Vanaf het begin wierp Maurice zich op als Rosettes bewaker.
Hij week niet van haar zijde, behalve als zijn vader hem meenam op
zijn ronde over de plantage om hem zijn bezittingen te tonen. De
meester had zich altijd tot het uiterste ingespannen voor die
erfenis, daarom kwam het verraad van zijn zoon, jaren later, zo
hard aan.
Maurice
installeerde zich naast Rosettes kistje om daar urenlang met zijn
blokken en zijn houten paardjes te spelen, hij huilde als zij
huilde, trok gekke gezichten voor haar en lachte zich helemaal dood
als ze reageerde. De meester had me verboden te zeggen dat Rosette
zijn dochter was, wat hoe dan ook nooit in me zou zijn opgekomen,
maar Maurice raadde het, of hij is erachter gekomen, want hij
noemde haar zijn zusje.
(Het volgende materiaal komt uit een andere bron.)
Lemma from_be_pair v : uint 16 v → from_be [(v / 256) mod 256; v mod 256] = v.
Proof. intros. rewrite <- to_be2. by apply from_be_to_be2. Qed.

Lemma header_parsed st size c p rest :
  wf_dst st → uint 16 (20 + size) → uint 16 c →
  content (eth_packet p) =
    Done (header_bytes (with_checksum (builder_header st (20 + size)) c) ++ rest) →
  header p = Done (parsed_header st size c) ∧ payload p = Done rest.
Proof.
  intros (? & ? & ? & ? & [? ?] & ? & [? ?] & ?) Hs Hc Hcontent. split.
  - erewrite header_of_bytes; [| exact Hcontent | done | done | done].
    unfold parsed_header, with_checksum, builder_header. cbn [version ihl dscp ecn total_length
      identification flags fragment_offset ttl protocol header_checksum source_ip destination_ip].
    rewrite (cast_small 16 (20 + size)) by done. rewrite !from_be_pair by done.
    change (Z.land 0 1) with 0. by rewrite !Z.lor_0_r.
  - eapply payload_of_bytes; [exact Hcontent | | done].
    simpl. rewrite length_app. lia.
Qed.

Definition eth_state (st : DestinationState) : EtherTypeState :=
  ether_ty (Ethernet.destination (source (dst_source_mac st)) (dst_destination_mac st))
    (ethtype_into Ethernet.Ipv4).

Lemma wf_eth_state_dst st : wf_dst st → wf_eth_state (eth_state st).
Proof.
  intros (? & ? & ? & ? & ? & ? & ? & ?). split_and!; simpl; auto.
  repeat constructor; by vm_compute.
Qed.

(** The frame [finish] builds around a payload closure that succeeds, once the
    checksum is found. *)
Lemma ipv4_finish_checked {B : Build} st f size t c :
  let h := with_checksum (builder_header st (20 + size)) c in
  wf_dst st → PayloadFn f → 0 ≤ size ≤ 1466 → uint 16 c →
  set_checksum (builder_header st (20 + size)) = Done h →
  f (replicate 1466 0) = Done (t, Ok size) →
  ∃ e, finish st f size = Done (Ok e)
    ∧ e = frame (eth_state st) (header_bytes h ++ t) (20 + size)
    ∧ length (header_bytes h ++ t) = 1486%nat
    ∧ content e = Done (header_bytes h ++ take (Z.to_nat (Z.max size 26)) t)
    ∧ length (header_bytes h) = 20%nat.
Proof.
  intros h Hst Hf Hsize Hc Hset Ht.
  pose proof (wf_builder_header st (20 + size) Hst) as Hh.
  pose proof (length_header_bytes h (wf_with_checksum _ c Hh Hc)) as Hlh.
  pose proof (payload_length f _ _ _ Ht) as Hlt. autorewrite with lengths in Hlt.
  assert (Hrun : ipv4_payload st f size (replicate 1486 0)
                 = Done (header_bytes h ++ t, Ok (20 + size))).
  { apply ipv4_payload_run; [done | done | done | len_lia | unfold uint; lia |].
    by rewrite drop_replicate. }
  pose proof (ipv4_payload_fn st f size Hst) as Hpf.
  pose proof (wf_eth_state_dst st Hst) as Heth.
  assert (length (header_bytes h ++ t) = 1486%nat) as Hlen by (rewrite length_app; lia).
  exists (frame (eth_state st) (header_bytes h ++ t) (20 + size)). split_and!; try done.
  - unfold finish. erewrite eth_finish_ok; [done | done | done | exact Hrun | lia].
  - rewrite frame_content by (done || lia). f_equal.
    rewrite take_app_ge, Hlh by lia. do 2 f_equal. lia.
Qed.

(** A frame is built only when the checksum is found. *)
Lemma ipv4_finish_checksum {B : Build} st f size e :
  wf_dst st → PayloadFn f → 0 ≤ size ≤ 1466 → finish st f size = Done (Ok e) →
  ∃ c, uint 16 c ∧ set_checksum (builder_header st (20 + size))
                   = Done (with_checksum (builder_header st (20 + size)) c).
Proof.
  intros Hst Hf Hsize Hr. unfold finish in Hr. pose proof (ipv4_payload_fn st f size Hst) as Hpf.
  rewrite (eth_finish_run _ _ (wf_eth_state_dst st Hst)) in Hr.
  apply bind_done in Hr as ([s r] & Hp & _). unfold ipv4_payload, add_w in Hp.
  rewrite arith_in, bind_Done_l in Hp by (unfold uint; lia).
  apply bind_done in Hp as (h & Hh & _). pose proof (wf_builder_header st (20 + size) Hst) as Hwf.
  rewrite set_checksum_run in Hh |- * by done. pose proof (fold_header_bound _ Hwf).
  destruct (Z.ltb_spec (fold_once (raw_sum (builder_header st (20 + size)))) 65536);
    [| destruct overflow_checks; [done |]]; (eexists; split; [| reflexivity]); unfold uint; lia.
Qed.

(** With header words that need one fold the checksum is found and verifies. *)
Lemma ipv4_finish_frame {B : Build} st f size t :
  wf_dst st → PayloadFn f → 0 ≤ size ≤ 1466 →
  fold_once (raw_sum (builder_header st (20 + size))) < 65536 →
  f (replicate 1466 0) = Done (t, Ok size) →
  ∃ e c, let h := with_checksum (builder_header st (20 + size)) c in
    finish st f size = Done (Ok e) ∧ uint 16 c
    ∧ e = frame (eth_state st) (header_bytes h ++ t) (20 + size)
    ∧ length (header_bytes h ++ t) = 1486%nat
    ∧ content e = Done (header_bytes h ++ take (Z.to_nat (Z.max size 26)) t)
    ∧ length (header_bytes h) = 20%nat
    ∧ verifies (words (header_bytes h)) = true.
Proof.
  intros Hst Hf Hsize Hck Ht.
  pose proof (wf_builder_header st (20 + size) Hst) as Hh.
  pose proof (set_checksum_run (builder_header st (20 + size)) Hh) as Hset.
  pose proof (set_checksum_verifies (builder_header st (20 + size)) Hh Hck) as [Hc Hver].
  rewrite (proj2 (Z.ltb_lt _ _)) in Hset by done.
  destruct (ipv4_finish_checked st f size t _ Hst Hf Hsize Hc Hset Ht) as (e & ? & ? & ? & ? & ?).
  by eexists e, _.
Qed.

(** DSCP is written shifted by one bit and read shifted by two: it reads back
    halved, and its lowest bit lands in the ECN. *)
Lemma parsed_dscp st size c :
  0 ≤ dst_dscp st →
  dscp (parsed_header st size c) = (dst_dscp st mod 128) / 2
  ∧ ecn (parsed_header st size c) = 2 * (dst_dscp st mod 2).
Proof.
  intros Hd. unfold parsed_header, shl_w, cast. cbn [dscp ecn].
  change 0x03 with (Z.ones 2). rewrite Z.land_ones by lia.
  rewrite Z.shiftl_mul_pow2, Z.shiftr_div_pow2 by lia. change (2 ^ 8) with 256. change (2 ^ 1) with 2.
  change (2 ^ 2) with 4. split; Z.to_euclidean_division_equations; lia.
Qed.

(** C18: building an IPv4 packet and reading it back.  For a payload closure
    that writes [size] bytes, and header words whose sum needs its carries
    folded once only, the frame is an Ethernet frame of type IPv4 between the
    given MACs, its header verifies under RFC 1071, and the length, the
    identification, the TTL, the protocol number, the two addresses and the
    payload, followed by the padding that fills a 60-byte frame, read back as
    the builder was given them.  Three fields do not: DSCP reads back halved, the
    ECN shows its lowest bit, and the fragment offset shows the TTL. *)
Theorem ipv4_roundtrip {B : Build} (st : DestinationState) (f : payload_fn) (size : Z) (t : list Z) :
  wf_dst st → PayloadFn f → 0 ≤ size ≤ 1466 →
  fold_once (raw_sum (builder_header st (20 + size))) < 65536 →
  f (replicate 1466 0) = Done (t, Ok size) →
  ∃ e c, finish st f size = Done (Ok e)
    ∧ destination_mac e = Done (dst_destination_mac st)
    ∧ source_mac e = Done (dst_source_mac st)
    ∧ ether_type e = Done Ethernet.Ipv4
    ∧ (∃ h, header (packet_new e) = Done h ∧ h = parsed_header st size c
         ∧ total_length h = 20 + size ∧ identification h = dst_ident st ∧ ttl h = dst_ttl st
         ∧ protocol_into (protocol h) = protocol_into (dst_protocol st)
         ∧ source_ip h = dst_source st ∧ destination_ip h = dst_destination st
         ∧ dscp h = (dst_dscp st mod 128) / 2 ∧ ecn h = 2 * (dst_dscp st mod 2)
         ∧ fragment_offset h = dst_ttl st)
    ∧ payload (packet_new e) = Done (take (Z.to_nat (Z.max size 26)) t)
    ∧ (∃ bs, content e = Done bs ∧ verifies (words (take 20 bs)) = true).
Proof.
  intros Hst Hf Hsize Hck Ht.
  destruct (ipv4_finish_frame st f size t Hst Hf Hsize Hck Ht)
    as (e & c & Hfin & Hc & He & Hlen & Hcontent & Hlh & Hver).
  pose proof (wf_eth_state_dst st Hst) as Heth.
  exists e, c.
  destruct (header_parsed st size c (packet_new e) _ Hst ltac:(unfold uint; lia) Hc Hcontent)
    as [-> ->].
  assert (0 ≤ dst_dscp st) as Hd by (destruct Hst as [[? ?] _]; lia).
  destruct (parsed_dscp st size c Hd). split_and!; try done.
  - by rewrite He, frame_destination_mac by (done || lia).
  - by rewrite He, frame_source_mac by (done || lia).
  - by rewrite He, frame_ether_type by (done || lia).
  - eexists. split; [reflexivity |]. cbn [protocol parsed_header]. by rewrite protocol_into_from.
  - eexists. split; [exact Hcontent |]. by rewrite take_app_le, take_ge by lia.
Qed.

Definition sample_dst : DestinationState :=
  set_destination (set_source (set_protocol (set_ttl (set_identification (set_dscp 0) 0x1234) 20)
    Icmp) [10; 0; 2; 15] [2; 0; 0; 0; 0; 1]) [10; 0; 2; 2] [2; 0; 0; 0; 0; 2].

Lemma wf_sample_dst : wf_dst sample_dst.
Proof. split_and!; try by vm_compute. all: repeat constructor; by vm_compute. Qed.

Lemma ipv4_roundtrip_witness :
  ∃ e c, @finish debug_build sample_dst no_payload 0 = Done (Ok e)
    ∧ header (packet_new e) = Done (parsed_header sample_dst 0 c)
    ∧ payload (packet_new e) = Done (replicate 26 0).
Proof.
  destruct (@ipv4_roundtrip debug_build sample_dst no_payload 0 (replicate 1466 0)
    wf_sample_dst _ ltac:(lia) ltac:(by vm_compute) eq_refl)
    as (e & c & H1 & _ & _ & _ & (h & H2 & -> & _) & H3 & _).
  exists e, c. split; [exact H1 |]. split; [exact H2 |]. exact H3.
Defined.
Zijn vader waste Maurice' mond uit met
zeep, maar kon het hem niet afleren zoals hij hem wel de gewoonte
had afgeleerd mij maman te noemen. Voor zijn echte moeder was hij
bang, hij weigerde haar op te zoeken en noemde haar 'de zieke
mevrouw'. Maurice had geleerd mij Tété te noemen, zoals iedereen,
behalve de paar mensen die me vanbinnen kennen; zij noemen me
Zarité.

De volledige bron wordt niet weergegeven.